● WHAT THIS TASK INVOLVES
From the records below, output exactly the lines running from the line containing "rewrite Rmax_left by lra." through the line containing "- apply Rmax_right. apply Hf. exact H.", and no others.

============================================================

(** On a two-point grid of spacing 1 the kernel has two equal positive
    values. *)
Lemma gaussian_kernel_pair (p : R) :
  exists k, 0 < k /\ gaussian_kernel [p; p + 1] 1 = [k; k].
Proof.
  assert (Hmean : np_mean [p; p + 1] = p + / 2)
    by (unfold np_mean; cbn [np_sum length]; replace (INR 2) with 2 by (rewrite S_INR, INR_1; ring); field).
  unfold gaussian_kernel. cbn [map]. rewrite Hmean.
  exists (1 / (sqrt (2 * PI) * 1) * gaussian p 1 (p + / 2) 1). split.
  - apply Rmult_lt_0_compat; [|apply gaussian_pos].
    pose proof sqrt_2PI_pos. unfold Rdiv. rewrite Rmult_1_l, Rmult_1_r.
    apply Rinv_0_lt_compat. lra.
  - unfold gaussian. replace (p + 1 - (p + / 2)) with (/ 2) by field.
    replace (p - (p + / 2)) with (- / 2) by field.
    replace ((- / 2) ^ 2) with ((/ 2) ^ 2) by ring.
    reflexivity.
Qed.

(** C3, counterexample.  The parameters [amplitude = 1], [sigma = 1],
    [gamma = 3], [gaussian_sigma = 1], [center = 0] are within the declared
    bounds (all [>= 0]); on the grid [[1; 2]] the Doniach profile is
    [[-2; -4]], the convolved curve [[-4k; -6k]] ([k > 0]) has the nonzero
    maximum [-4k], and [singlett] returns [[1; 3/2]], whose maximum is
    [3/2], not [amplitude = 1]. *)
Lemma composite_max_counterexample :
  exists raw m,
    fft_convolve (map (fun xi => doniach xi 1 0 1 3) [1; 2]) (gaussian_kernel [1; 2] 1)
      = Some raw /\
    py_max raw = Some m /\ m <> 0 /\
    singlett [1; 2] 1 1 3 1 0 = Some [1; 3 / 2] /\
    py_max [1; 3 / 2] = Some (3 / 2) /\ 3 / 2 <> 1.
Proof.
  destruct (gaussian_kernel_pair 1) as (k & Hk & EK).
  replace (1 + 1) with 2 in EK by ring.
  set (D := map (fun xi => doniach xi 1 0 1 3) [1; 2]).
  assert (ED : D = [-2 * 1; -2 * 2])
    by (unfold D; cbn [map]; rewrite !doniach_gamma3; reflexivity).
  assert (Eraw : fft_convolve D (gaussian_kernel [1; 2] 1) =
                 Some [-2 * 1 * k + -2 * 1 * k; -2 * 1 * k + -2 * 2 * k]).
  { rewrite EK, ED, fft_convolve_convolve by discriminate. apply convolve_2_2. }
  exists [-2 * 1 * k + -2 * 1 * k; -2 * 1 * k + -2 * 2 * k], (-2 * 1 * k + -2 * 1 * k).
  split; [exact Eraw|].
  split; [cbn [py_max fold_left]; rewrite Rmax_left by lra; reflexivity|].
  split; [lra|].
  split.
  - unfold singlett. fold D. rewrite Eraw. cbn [obind].
    unfold amp_normalize. cbn [py_max fold_left obind map].
    rewrite Rmax_left by lra.
    f_equal. f_equal; [field; lra|]. f_equal. field. lra.
  - split; [|lra]. cbn [py_max fold_left]. rewrite Rmax_right by lra. reflexivity.
Qed.

Lemma Rmax_monotone (f : R -> R) (u v : R) :
  (forall a b, a <= b -> f a <= f b) -> Rmax (f u) (f v) = f (Rmax u v).
Proof.
  intros Hf. unfold Rmax at 2. destruct (Rle_dec u v) as [H|H].
  - apply Rmax_right. apply Hf. exact H.
  - assert (f v <= f u) by (apply Hf; lra). apply Rmax_left. exact H0.
Qed.

Lemma fold_max_monotone (f : R -> R) (t : list R) (a : R) :
  (forall u v, u <= v -> f u <= f v) ->
  fold_left Rmax (map f t) (f a) = f (fold_left Rmax t a).
Proof.
  intros Hf. revert a; induction t as [|b t IH]; intros a; cbn; [reflexivity|].
  rewrite Rmax_monotone by exact Hf. apply IH.
Qed.

Lemma amp_normalize_max (a : R) (raw : list R) (m : R) :
  0 <= a -> py_max raw = Some m -> 0 < m ->
  exists out, amp_normalize a raw = Some out /\ py_max out = Some a.
Proof.
  intros Ha Hm Hm0. unfold amp_normalize. rewrite Hm. cbn [obind].
  eexists. split; [reflexivity|].
  destruct raw as [|r0 t]; [discriminate|]. cbn in Hm. injection Hm as Hm.
  cbn [map py_max].
  rewrite (fold_max_monotone (fun v => a * v / m)).
  - rewrite Hm. f_equal. field. lra.
  - intros u v Huv. unfold Rdiv. apply Rmult_le_compat_r.
    + left. apply Rinv_0_lt_compat. exact Hm0.
    + apply Rmult_le_compat_l; assumption.
Qed.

============================================================

● OUTPUT FOR THIS TASK
    rewrite Rmax_left by lra.
    f_equal. f_equal; [field; lra|]. f_equal. field. lra.
  - split; [|lra]. cbn [py_max fold_left]. rewrite Rmax_right by lra. reflexivity.
Qed.

Lemma Rmax_monotone (f : R -> R) (u v : R) :
  (forall a b, a <= b -> f a <= f b) -> Rmax (f u) (f v) = f (Rmax u v).
Proof.
  intros Hf. unfold Rmax at 2. destruct (Rle_dec u v) as [H|H].
  - apply Rmax_right. apply Hf. exact H.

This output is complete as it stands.